Nektar Therapeutics Chief Science Officer Provides Details on Immuno-Oncology, Pain Pipelines

October 9, 2015
By Alex Keown, BioSpace.com Breaking News Staff

NEW YORK – Stephen Doberstein, chief science officer of New York-based Nektar Therapeutics , touted his company’s experimental IL-2 cancer therapy as a possible tool that could revolutionize the way cancer is treated.

In an exclusive interview with BioSpace prior to Nektar’s Oct. 8 investor and analyst R&D day, Doberstein called NKTR-214, a CD122-biased immune-stimulatory cytokine designed to stimulate the patient's own immune system to destroy cancer cells, an “innovative approach to stimulating the immune system’s response to cancer.”

Doberstein said the idea of immune-oncology has been around for many years, with one drug, Proleukin having been shown to be quite effective, although with several side effects. Doberstein said Nektar is taking a different approach to immuno-oncology than other companies delving into the field of harnessing the body’s immune system to fight cancer infections. Doberstein said Nektar’s approach to immune-oncology is more of a watchmaker’s approach, a fine-tune tweaking of the immune system’s response to cancer. NKTR-214, an early stage cancer drug, is showing the kind of promise that could yield significant success in battling cancer, Doberstein said.

Earlier this month Nektar submitted an investigational new drug application for NKTR-214 a CD122-biased immune-stimulatory cytokine that is designed to stimulate the patient's own immune system to destroy cancer cells. Doberstein said preclinical studies of NKTR-214 shoed both single-agent efficacy in multiple tumor models, as well as an “immune-educating vaccine-like effect” when the drug was administered with checkpoint inhibitors. The company hopes to being Phase I/II clinical trials of NKTR-214 soon.

NKTR-214 is an Interleukin-2 (IL-2) receptor beta subunit designed to preferentially stimulate the expansion and maintenance of CD8-positive effector T cells, which are tumor-killing cells found naturally in the body. The IL-2 receptor is a key signaling receptor is known to increase the proliferation of CD8-positive effector T cells.

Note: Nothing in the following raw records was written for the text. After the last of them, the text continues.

(** * Checklist manager: a shallow embedding of [checklist.cpp]

    The program keeps a vector of tasks in memory, loads it from a
    line-oriented text file when the store is constructed and writes it
    back when the store is destroyed.  The embedding follows the source
    class by class: [Task], [FileHandler], [ChecklistManager], [Menu] and
    [main].  Input streams are modelled with their remaining characters
    and their state bits, because the loader and the menu rely on the
    exact behaviour of [operator>>], [ignore] and [std::getline]. *)

From Stdlib Require Import ZArith Ascii String List Lia.
From stdpp Require Import base option list gmap strings.

Local Open Scope Z_scope.

(** ** Characters and text *)

(** [std::string]: a sequence of [char]. *)
Abbreviation text := (list ascii).

Definition txt (s : string) : text := list_ascii_of_string s.

Definition code (c : ascii) : Z := Z.of_N (N_of_ascii c).

(** The line feed, ['\n']. *)
Definition nl : ascii := ascii_of_N 10.

(** [std::isspace] in the classic locale: space, and the controls
    ['\t'], ['\n'], ['\v'], ['\f'], ['\r']. *)
Definition isspace (c : ascii) : bool :=
  (code c =? 32) || ((9 <=? code c) && (code c <=? 13)).

Definition isdigit (c : ascii) : bool :=
  (48 <=? code c) && (code c <=? 57).

Definition digit_val (c : ascii) : Z := code c - 48.

Definition digit_char (d : Z) : ascii := ascii_of_N (Z.to_N (48 + d)).

(** ** The type [int] *)

Definition INT_MIN : Z := -2147483648.
Definition INT_MAX : Z := 2147483647.

Definition in_int (z : Z) : Prop := INT_MIN <= z <= INT_MAX.

(** Two's complement wrap-around of an arithmetic result into [int]. *)
Definition wrap_int (z : Z) : Z := (z + 2147483648) mod 4294967296 - 2147483648.

(** ** Input streams

    An [std::istream] reduced to what the program observes: the
    characters not yet extracted, [eofbit] and [failbit]. *)

Record istream := mkIstream {
  buf : text;
  eofbit : bool;
  failbit : bool
}.

Definition open_stream (s : text) : istream :=
  {| buf := s; eofbit := false; failbit := false |}.

Definition good (s : istream) : bool := negb (eofbit s) && negb (failbit s).

(** [setstate(failbit)] *)
Definition set_fail (s : istream) : istream :=
  {| buf := buf s; eofbit := eofbit s; failbit := true |}.

Fixpoint skipws (b : text) : text :=
  match b with
  | c :: r => if isspace c then skipws r else b
  | [] => []
  end.

(** [istream::sentry]: fails on a stream that is not good; otherwise,
    unless [noskip], skips white space and fails with [eofbit] and
    [failbit] when that reaches the end of input. *)
Definition sentry (noskip : bool) (s : istream) : istream * bool :=
  if negb (good s) then (set_fail s, false)
  else if noskip then (s, true)
  else
    match skipws (buf s) with
    | [] => ({| buf := []; eofbit := true; failbit := true |}, false)
    | b => ({| buf := b; eofbit := false; failbit := false |}, true)
    end.

(** The digit loop of [num_get]: accumulates the longest run of decimal
    digits; returns the accumulated value, the number of digits and the
    characters left. *)
Fixpoint scan_digits (b : text) (acc : Z) (cnt : nat) : Z * nat * text :=
  match b with
  | c :: r =>
      if isdigit c then scan_digits r (acc * 10 + digit_val c) (S cnt)
      else (acc, cnt, b)
  | [] => (acc, cnt, [])
  end.

Definition scan_sign (b : text) : bool * text :=
  match b with
  | c :: r =>
      if code c =? 45 then (true, r)
      else if code c =? 43 then (false, r)
      else (false, b)
  | [] => (false, [])
  end.

(** [operator>>(int&)].  [old] is the value the variable held before;
    it is what the variable still holds when the sentry fails.  When no
    digit is found the variable is set to 0; a value outside [int]
    (whether or not it fits the intermediate [long]) sets [failbit] and
    stores the nearest bound.  [eofbit] is set when the scan consumed
    the last character. *)
Definition extract_int (s : istream) (old : Z) : istream * Z :=
  let '(s1, ok) := sentry false s in
  if negb ok then (s1, old)
  else
    let '(neg, b1) := scan_sign (buf s1) in
    let '(n, cnt, b2) := scan_digits b1 0 0%nat in
    let at_eof := match b2 with [] => true | _ => false end in
    let v := if neg then - n else n in
    if (cnt =? 0)%nat then
      ({| buf := b2; eofbit := at_eof; failbit := true |}, 0)
    else if v <? INT_MIN then
      ({| buf := b2; eofbit := at_eof; failbit := true |}, INT_MIN)
    else if INT_MAX <? v then
      ({| buf := b2; eofbit := at_eof; failbit := true |}, INT_MAX)
    else
      ({| buf := b2; eofbit := at_eof; failbit := false |}, v).

(** [istream::ignore()]: discards one character; sets [eofbit] when
    there is none. *)
Definition ignore (s : istream) : istream :=
  let '(s1, ok) := sentry true s in
  if negb ok then s1
  else
    match buf s1 with
    | _ :: r => {| buf := r; eofbit := false; failbit := false |}
    | [] => {| buf := []; eofbit := true; failbit := false |}
    end.

(** Characters up to the first line feed, and what follows it; [None]
    when there is no line feed. *)
Fixpoint split_line (b : text) : text * option text :=
  match b with
  | [] => ([], None)
  | c :: r =>
      if code c =? 10 then ([], Some r)
      else let '(l, k) := split_line r in (c :: l, k)
  end.

(** [std::getline(is, str)].  When the sentry fails [str] keeps its old
    content; otherwise it is erased and filled up to the line feed
    (extracted, not stored) or the end of input ([eofbit]); [failbit]
    is set when nothing at all was extracted. *)
Definition getline (s : istream) (old : text) : istream * text :=
  let '(s1, ok) := sentry true s in
  if negb ok then (s1, old)
  else
    match split_line (buf s1) with
    | (l, Some r) => ({| buf := r; eofbit := false; failbit := false |}, l)
    | (l, None) =>
        ({| buf := []; eofbit := true;
            failbit := match l with [] => true | _ => false end |}, l)
    end.
(** * Digital-Twin tool layer: a shallow embedding and its properties

    The development follows the TypeScript sources of the MCP server:
    the free-slot calculator of the calendar tool ([computeFreeSlots]),
    the excerpt helper of the code-search tool ([truncateCode]), the three
    tool executors with their outbound HTTP requests, the manual
    switch-based dispatch handler, and the tool-call detector of the
    backend.

    Dates are modelled by their [getTime()] value, an integer number of
    milliseconds; the network is an oracle that answers each request from
    the history of requests made so far, and every request made is
    recorded in a trace.

    A duration is a JavaScript number. Module [Calendar] has the free-slot
    calculator on durations that are whole numbers of milliseconds, where
    the arithmetic of the code is exact; module [CalendarDouble] has it on
    every binary64 duration, with the rounding of [t + durationMs] and the
    truncation of [new Date]; the two are shown to agree on whole
    milliseconds. *)

From Stdlib Require Import ZArith Lia List String Ascii Bool DecimalString.
From Stdlib Require Import Floats.SpecFloat.
From Stdlib Require Import Sorting.Sorted Sorting.Permutation.
From stdpp Require Import gmap strings.
Import ListNotations.

(* ===================================================================== *)
(** * Part I. The embedding *)
(* ===================================================================== *)

(** ** Free-slot calculator (tools/calendar.ts, src/index.ts) *)

Module Calendar.
Local Open Scope Z_scope.

(** [{ start: Date; end: Date }], each date as its millisecond time
    value. *)
Record Interval : Type := mkInterval { start : Z; end_ : Z }.

(** The emission step of both loops: [30 * 60 * 1000]. *)
Definition STEP : Z := 30 * 60 * 1000.
(** The [catch] clause around the body. *)
Definition catch (outcome : exn Response * State) : Response * State :=
    match outcome with
    | (Ret response, st') => (response, st')
    | (Throw message, st') =>
        ({| status := 500; body := ErrorBody (error_message message) |}, st')
    end.

(** The callback given to [serve]. *)
Definition serve (req : Request) (st : State) : Response * State :=
    if String.eqb (method req) "OPTIONS"
    then ({| status := 200; body := NoBody |}, st)
    else catch (guarded req st).

(** *** Requests that get through the checks *)

(** The state once the limiter has counted the request. *)
Definition counted (st : State) (rl : RL) : State :=
    {| ideas := ideas st; limiter := rl |}.

(** The request carries a key that the credential store resolves to
      [keyData]. *)
Definition authenticated (req : Request) (keyData : KeyData) : Prop :=
    ∃ apiKey,
      x_api_key req = Some apiKey ∧ authenticateApiKey apiKey = Ret keyData.

(** The key has the permission that the method asks for, or [admin]. *)
Definition permitted (keyData : KeyData) (req : Request) : Prop :=
    includes (permissions keyData) (requiredPermission req)
    || includes (permissions keyData) "admin" = true.
(** A call to a registered tool that leaves the arguments out is not
    answered with a result: the dispatcher throws a [TypeError], before
    any request or log line. *)
Theorem registered_tool_needs_arguments :
  forall env req tool upstream,
    keyMissing env = false ->
    name (params req) = toolName tool ->
    arguments (params req) = None ->
    exists property,
      callToolHandler env req upstream
      = ([], Threw (TypeError
               ("Cannot destructure property '" ++ property
                ++ "' of 'req.params.arguments' as it is undefined."))).
Proof.
  intros env req tool upstream Hkey Hname Hb.
  rewrite (callToolHandler_dispatch env req tool Hkey Hname).
  destruct tool; cbn [handlerOf];
    unfold handleGetTickerOhlcv, handleGetTickerDividend,
           handleGetEtfHoldings, handleGetExchangeRate, argumentBag;
    rewrite Hb; rewrite bind_lift_threw; eexists; reflexivity.
Qed.

Lemma registered_tool_needs_arguments_witness :
  exists property,
    callToolHandler (Some "demo") Sample.bare
      (Sample.serving Sample.dividends)
    = ([], Threw (TypeError
             ("Cannot destructure property '" ++ property
              ++ "' of 'req.params.arguments' as it is undefined."))).
Proof.
  apply (registered_tool_needs_arguments (Some "demo") Sample.bare Dividend);
    reflexivity.
Defined.

(** ** When an invocation returns *)

Lemma inherited_renders p k : renders (inherited p k).
Proof.
  unfold inherited, renders.
  destruct (k =? "__proto__"); [destruct p; eexists; reflexivity |].
  destruct (inList k (members p)); [eexists; reflexivity |].
  destruct (inList k (members ObjectProto)); eexists; reflexivity.
Qed.

Lemma lookup_allStrings bag k x :
  allStrings bag -> lookup k bag = Some x -> exists s, x = JStr s.
Proof.
  induction 1 as [| [k' v] bag Hv _ IH]; cbn; [discriminate |].
  destruct (k' =? k); [| exact IH].
  intros E. inversion E; subst. exact Hv.
Qed.

Lemma string_bag_renders bag k : allStrings bag -> renders (argument bag k).
Proof.
  intros Hbag. unfold argument.
  destruct (lookup k bag) as [x |] eqn:E.
  - destruct (lookup_allStrings _ _ _ Hbag E) as (s & ->).
    apply strings_render.
  - apply inherited_renders.
Qed.

Lemma handler_returns tool req bag apiKey upstream :
  arguments (params req) = Some bag ->
  Forall (fun k => renders (argument bag k)) (printedOnFailure tool) ->
  exists trace result,
    handlerOf tool req apiKey upstream = (trace, Returned result)
    /\ isEnvelope result.
Proof.
  intros Hb Hr. rewrite (handler_with_bag _ _ _ _ _ Hb). unfold tryCatch.
  destruct (tryOf tool bag apiKey upstream) as [t1 [r | e]] eqn:E.
  - exists t1, r. split; [reflexivity |].
    exact (tryOf_enveloped _ _ _ _ _ _ E).
  - destruct (catch_returns tool bag e upstream Hr) as (message & ->).
    eexists. eexists. split; [reflexivity |]. exists message. now left.
Qed.
(** C4, as the code has it.  [pxr::UsdGetVersion] is called twice in every
    run, once for the line on [std::cout] and once for the context
    property; each call is a read that returns the linked build's version
    and changes nothing, the version is the same at the end of the run as
    at its start (and [main] leaves it alone from any world), and the
    context property holds the decimal text of that version. *)
Theorem version_queried_twice (h : Host) :
  count_events is_query (trace (main_world h)) = 2%nat
  ∧ (∀ w, fst (UsdGetVersion w) = pxr_version w
          ∧ static (snd (UsdGetVersion w)) = static w)
  ∧ pxr_version (main_world h) = host_version h
  ∧ (∀ w, pxr_version (snd (main h w)) = pxr_version w)
  ∧ rootContext (main_world h) !! "usdVersion"
    = Some (to_string (host_version h)).
Proof.
  split; [|split; [|split; [|split]]].
  - unfold count_events. by rewrite main_trace_filter.
  - done.
  - unfold main_world. rewrite main_eq. by destruct (loop_events _ _ _).
  - intros [v [g k t] pd ctx cs ps q tr].
    unfold main. unfold mbind at 1 2 3 4, M_bind.
    destruct g; simpl; by rewrite (proj1 (load_and_run_frame h _)).
  - rewrite main_rootContext_eq. apply lookup_singleton_eq.
Qed.

(** C4 as stated fails: in the run with a successful load the version is
    queried twice, not once. *)
Lemma version_queried_once_fails :
  count_events is_query (trace (main_world host_success)) = 2%nat
  ∧ count_events is_query (trace (main_world host_success)) ≠ 1%nat.
Proof. vm_compute. split; [reflexivity | discriminate]. Qed.

(** C5.  Two calls of the version query in a row give the same number and
    the same formatted text, from any world. *)
Theorem queryVersion_idempotent (w : World) :
  fst (UsdGetVersion (snd (UsdGetVersion w))) = fst (UsdGetVersion w)
  ∧ to_string (fst (UsdGetVersion (snd (UsdGetVersion w))))
    = to_string (fst (UsdGetVersion w)).
Proof. done. Qed.

(** C6.  Whatever build is linked, the formatted version is not the empty
    string, and after any number of earlier queries in the same process
    the query still formats to the text of that build's version. *)
Theorem queryVersion_token_nonempty_stable (w : World) (n : nat) :
  to_string (fst (UsdGetVersion w)) ≠ ""
  ∧ to_string (fst (UsdGetVersion (Nat.iter n (λ w', snd (UsdGetVersion w')) w)))
    = to_string (pxr_version w).
Proof.
  split; [apply to_string_nonempty|].
  f_equal. simpl. induction n as [|n IH]; [done|]. simpl. apply IH.
Qed.

(** C7.  The root context is written once in a run, by
    [setContextProperty] with the key ["usdVersion"] and the formatted
    version; the write comes before the call of [engine.load], which reads
    a context holding that one entry; at the end of the run the context
    still holds exactly that entry; and connecting, loading and running
    the loop leave the context of any world as it was, [engine.load] on
    its own included. *)
Theorem context_written_once (h : Host) :
  let v := to_string (host_version h) in
  List.filter is_context_write (trace (main_world h))
    = [EvSetContextProperty "usdVersion" v]
  ∧ count_events is_context_write (trace (main_world h)) = 1%nat
  ∧ before (EvSetContextProperty "usdVersion" v)
           (EvLoadCall url {[ "usdVersion" := v ]}) (trace (main_world h))
  ∧ List.filter is_load_call (trace (main_world h))
    = [EvLoadCall url {[ "usdVersion" := v ]}]
  ∧ rootContext (main_world h) = {[ "usdVersion" := v ]}
  ∧ (∀ w, rootContext (snd (load_and_run h w)) = rootContext w)
  ∧ (∀ w u, rootContext (snd (load h u w)) = rootContext w).
Proof.
  simpl. repeat split.
  - by rewrite main_trace_filter.
  - unfold count_events. by rewrite main_trace_filter.
  - rewrite main_trace_load_call.
    exists [EvCout "USD Version: "; EvQueryVersion;
            EvCout (to_string (host_version h)); EvCout endl; EvQueryVersion].
    eexists [_]. eexists. simpl. reflexivity.
  - by rewrite main_trace_filter.
  - apply main_rootContext_eq.
  - intros w. apply load_and_run_frame.
  - intros w u. apply static_rootContext, load_static.
Qed.

(** C8.  The closure is connected with [Qt::QueuedConnection], and in
    every run nothing is delivered to it before [engine.load] has
    returned and [app.exec()] has been entered: the trace is the
    straight-line part up to the call of [engine.load], the emissions made
    inside the call, its return, the entry of the loop, and only then the
    deliveries, among them one for every emission made inside the call. *)
Theorem callback_delivery_queued (h : Host) :
  connections (main_world h)
    = [mkConnection (ObjectCreatedLambda url) QueuedConnection]
  ∧ ∃ pre ctx post,
      trace (main_world h)
        = pre ++ EvLoadCall url ctx :: map EvEmit (host_load h)
              ++ EvLoadReturn url :: EvExecCall :: post
      ∧ count_events is_slot pre = 0%nat
      ∧ count_events is_slot (map EvEmit (host_load h)) = 0%nat
      ∧ count_events is_load_call post = 0%nat
      ∧ ∀ o, o ∈ host_load h → EvSlot (ObjectCreatedLambda url) o ∈ post.
Proof.
  split.
  - unfold main_world. rewrite main_eq. by destruct (loop_events _ _ _).
  - do 3 eexists. split; [apply main_trace_load_call|].
    unfold count_events. split; [done|]. split; [|split].
    + rewrite filter_none; [done|].
      apply Forall_forall. by intros e (o & -> & _)%list_elem_of_fmap.
    + rewrite filter_none; [done|]. by apply loop_events_Forall.
    + intros o Ho. by apply loop_events_delivers.
Qed.

(** The dispatcher tells the kinds of connection apart: through a direct
    connection the closure runs inside the emission. *)
Remark direct_connection_runs_inline (s : Slot) (o : LoadOutcome) (w : World) :
  connections w = [mkConnection s DirectConnection] →
  ∃ rest, trace (emit_objectCreated w o) = trace w ++ EvEmit o :: EvSlot s o :: rest.
Proof.
  intros Hc. unfold emit_objectCreated. rewrite Hc. simpl.
  unfold activate. simpl. destruct s as [u]. rewrite invoke_eq. simpl.
  eexists. rewrite <- app_assoc. simpl. reflexivity.
Qed.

By activating the receptor, NKTR-214 enhances the generation of CD8-positive T cells in the tumor, according to Nektar’s research.

“Our goal with NKTR-214 is to reeducate the immune system so it says ‘hey, wait a minute. These cells are trying to trick me,’” Doberstein said.

Describing their experimental therapy as a Swiss-Army knife with the potential for multiple applications, Doberstein said NKTR-214 could be used as a combination therapy with other cancer approaches.

Data from preclinical studies are also showing NKTR-214 may not have to be administered in high doses, which means typical side effects associated with cancer treatment might be diminished.

Doberstein said there are many pharmaceutical companies showing promise in the areas of immuno-oncology, including AstraZeneca PLC ’s Durvalumab, a monoclonal antibody directed against programmed cell death ligand 1 (PD-L1). Signals from PD-L1 help tumors avoid detection by the immune system. Preclinical data have demonstrated that by combining the enhanced T-cell mediated anti-tumor activity of bavituximab with checkpoint inhibitors like PD-L1 antibodies, the ability of tumor-specific T-cells to continue attacking the tumor is prolonged.

In addition to NKTR-214, the company shared information on its other experimental immuno-oncology agent, NKTR-255. The second therapy is an immune-stimulatory cytokine designed to improve T-cell memory by targeting the IL-15 pathway.

Pain Treatment
During the investor meeting, Nektar unveiled its newest chronic-pain treatment, NKTR-181, a new opiod molecule that has a low abuse liability due to its extended release time. Pain medications, such as Oxycodone, are often one of the most abused drugs due to its quick effect on the brain. Ivan Gergel, Nektar’s chief medical officer, said Oxycodone reaches its peak effect in about 11 minutes, making it a prime drug for abuse.

Doberstein said the trick in developing a new treatment for chronic pain was to slow the rate of the drug’s entry into the brain, which would lower the potential for abuse.

“This is something we’ve shown in preclinical trials,” Doberstein said.

During the investor meeting, Gergel said NKTR-181 has a peak release time of about three hours, something he said they were hoping to see. Jack Henningfield, Pinney Associate’s vice president of research and health policy, said the drug will appear to satisfy new federal pain medication guidelines and could possibly achieve a more favorable scheduling level, possibly a Schedule 3 drug.

NKTR-181 will help expand Nektar’s pain medication offerings. Nektar’s pain drug Movantik, created alongside AstraZeneca, an oral treatment for opioid-induced constipation in adults with chronic non-cancer pain, was approved by the FDA in 2014. Opiods, commonly used to treat pain, have a side effect that can make having a bowel movement difficult. The medication is projected to generate revenue of nearly $2 billion by 2017.